Besides, the difference between Burn wards and BICU was very close to significance for cefepime. In a study by Uwingabiye et al., the results were in contrast to our results so that the resistance rate was significantly higher in BICU than in wards (
19). This difference can be related to environmental differences between hospitals such as the level of hygiene in ICUs and the proficiency of personnel in different wards (
34). Different levels of hand hygiene and environmental disinfection can change the results. Thus, hand transmission can play a significant role in spreading pathogens (
35). Also, a study by Gales et al. showed a higher prevalence of infection in ICUs (
36). One possible explanation is the presence of persistent endemic clones in ICUs although further research such as multicenter intensive environmental sampling studies and comparison of infection policies and building characteristics of wards is needed to explore the topic more closely (
37,
38).
The limitation of our study was that we did not include the clinical outcome of patients, though one should note that some confounding factors such as age and burn TBSA play roles in the outcome of the patients’ clinical condition and we cannot entirely link the outcome to drug-resistant strains. It should be noted that in collecting samples, we could not differentiate between active infection and colonized cases. This is while the awareness of the prevalence and patterns of antibiotic resistance in cases of colonization might have epidemiological importance due to the link between these strains and environmental bacterial contamination. Besides, we used the disk diffusion method for analyzing colistin resistance, which showed 1% resistance. However, one could speculate that this might be due to random technical errors in the laboratory.

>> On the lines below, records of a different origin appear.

Lemma open_entries b R side taker :
  book_rep b R -> drawable b -> R !! taker = None ->
  Forall (fun e => level_open taker e.2) (sweep_entries side b).
Proof.
  intros Hrep Hd HR. apply Forall_forall. intros [p lv] Hin%elem_of_sweep_entries. simpl. split_and!.
  - by eapply (rests_nodup _ _ (rep_rests _ _ Hrep)).
  - intros Hx. destruct (rests_level _ _ _ _ _ _ (rep_rests _ _ Hrep) Hin Hx) as (u & HR' & _). congruence.
  - intros o Ho. by eapply Hd.
Qed.

Lemma sweep_leaves_no_cross order_id side q l user b R out b' :
  book_rep b R -> drawable b -> R !! order_id = None -> default 1 (lot_size (book_config b)) <= 1 ->
  match_order_inner order_id side (BaseQty q (Some l)) user TakerStandard b = (Ok out, b') ->
  0 < mr_remaining_quantity (result out) -> taker_stp_cancelled out = false ->
  forall p, is_Some (levels (opposite side) b' !! p) -> beyond_limit side (Some l) p = true.
Proof.
  intros Hrep Hd HR Hlot Hrun Hrem Hstp p Hp.
  destruct (match_rep _ _ _ _ _ _ _ _ _ Hrep Hrun) as (C & F & Hrep' & _).
  destruct (drop_ids_levels _ _ _ _ _ _ Hrep Hrep' Hp) as [lv0 Hlv0].
  apply match_order_inner_inv in Hrun as
    (w & b1 & (b0 & u & b2 & _ & _ & Hwalk & Hfin) & Hq & _ & -> & _).
  set (tk := taker_of b order_id side (BaseQty q (Some l)) user TakerStandard) in *.
  destruct (beyond_limit side (Some l) p) eqn:E; [done|]. exfalso.
  destruct (base_account_walk _ _ _ _ _ _ _ _ Hwalk) as (r' & Hs' & Hr' & _).
  simpl in Hrem, Hstp.
  assert (Hin : p ∈ empty_price_levels w).
  { eapply (walk_empties tk (sweep_entries side b) (walk_start order_id (BaseQty q (Some l)))); [done|exact Hlot|by apply (open_entries b R)|apply sweep_entries_sorted|
      done|done|exact Hwalk|exact Hs'|by rewrite <- Hr'|done|by apply elem_of_sweep_entries|done]. }
  destruct Hp as [lv Hlv]. rewrite (same_core_levels _ _ _ (proj1 Hq)) in Hlv.
  destruct (finish_walk_levels _ _ _ _ _ _ _ _ Hfin Hlv) as [_ Hn]. by apply Hn.
Qed.

(** A post-only taker that is not turned away has nothing to cross. *)
Lemma post_only_no_cross order_id side q l user b R out b' :
  book_rep b R -> drawable b -> R !! order_id = None -> default 1 (lot_size (book_config b)) <= 1 ->
  0 < q -> match_order_inner order_id side (BaseQty q (Some l)) user TakerPostOnly b = (Ok out, b') ->
  taker_post_only_rejected out = false ->
  forall p, is_Some (levels (opposite side) b !! p) -> beyond_limit side (Some l) p = true.
Proof.
  intros Hrep Hd HR Hlot Hq Hrun Hpo p [lv Hlv].
  apply match_order_inner_inv in Hrun as (w & b1 & (b0 & u & b2 & Hcore & _ & Hwalk & _) & _ & _ & -> & _).
  set (tk := taker_of b order_id side (BaseQty q (Some l)) user TakerPostOnly) in *. simpl in Hpo.
  pose proof (open_entries b R side order_id Hrep Hd HR) as Hopen.
  pose proof (sweep_entries_sorted side b) as Hsort.
  assert (Hne : forall p lv, (p, lv) ∈ sweep_entries side b -> queue lv <> []).
  { intros p' lv' Hin%elem_of_sweep_entries. by eapply (rep_no_empty _ _ Hrep). }
  apply (elem_of_sweep_entries side b) in Hlv. change (t_side tk) with side in Hwalk.
  destruct (sweep_entries side b) as [|[p0 lv0] entries]; [by apply elem_of_nil in Hlv|].
  simpl in Hwalk. apply sbind_inv in Hwalk as ([w1 go] & b3 & E & Hwalk).
  destruct (beyond_limit side (Some l) p0) eqn:Hb.
  - apply elem_of_cons in Hlv as [[= -> ->]|Hin]; [done|].
    apply StronglySorted_cons in Hsort as [Hp _]. rewrite Forall_forall in Hp. specialize (Hp _ Hin).
    by eapply beyond_limit_mono.
  - exfalso. unfold level_step in E. change (t_limit tk) with (Some l) in E. change (t_side tk) with side in E.
    rewrite Hb in E. simpl in E. unfold round_down_to_lot in E.
    apply N.leb_le in Hlot. rewrite Hlot, (proj2 (N.eqb_neq q 0)) in E by lia.
    apply sbind_inv in E as ([lv1 plm] & b4 & E & E2). unfold match_level in E.
    destruct (pl_match_order _ _ _ _ _ _ _) as [[lv2 gen'] m] eqn:Em.
    apply pl_match_post_only in Em as (_ & _ & _ & Hrej). simplify_eq. st_inv E2.
    apply Forall_cons in Hopen as [(_ & Hid & Hpos) _]. simpl in Hid, Hpos.
    assert (Hm : mr_was_rejected plm = true).
    { rewrite Hrej, pl_matchable_spec. apply N.ltb_lt.
      destruct (queue lv0) as [|o ol] eqn:Eq; [by destruct (Hne p0 lv0); [left|]|].
      assert (o_id o <> order_id) as Hno.
      { intros Ho. apply Hid. unfold queue_ids. rewrite Eq. csimpl. rewrite Ho. left. }
      rewrite filter_cons_True by exact Hno. rewrite sumN_cons. specialize (Hpos o ltac:(left)). lia. }
    rewrite Hm in *. simplify_eq. st_inv Hwalk. done.
Qed.

Definition uncrossed_content R : Prop :=
  forall i j p q u v, R !! i = Some (p, Buy, u) -> R !! j = Some (q, Sell, v) -> p < q.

Another limitation that should be noted is that we did not identify A. baumannii species based on the PCR technique. However, most Acinetobacter spp. are A. baumannii in clinical settings and it is unlikely that a very limited percentage of other species can entirely affect our interpretations; thus, the results could be logically linked to A. baumannii. Also, the present study evaluated the phenotypic disk diffusion method routinely performed in a clinical setting that could be extended to MIC evaluations and genotypic studies. Regardless of the aforementioned limitations, the results of the present study are important because of presenting updated data with large sample size and a three-year period of the study. Upcoming studies are proposed to evaluate the environmental contaminations and comparing the antibiotic resistance patterns of such bacteria with the patients’ isolated bacteria. Besides, molecular investigations to find resistance genes might be helpful.
5.1. Conclusions
The high MDR rate in A. baumannii isolates in the studied burn center suggests that local antibiotic prescription policies should be revised and infection control policies should be improved. Also, antibiotic cycling and restrict infection control strategies should be implemented in high-risk wards such as burn units.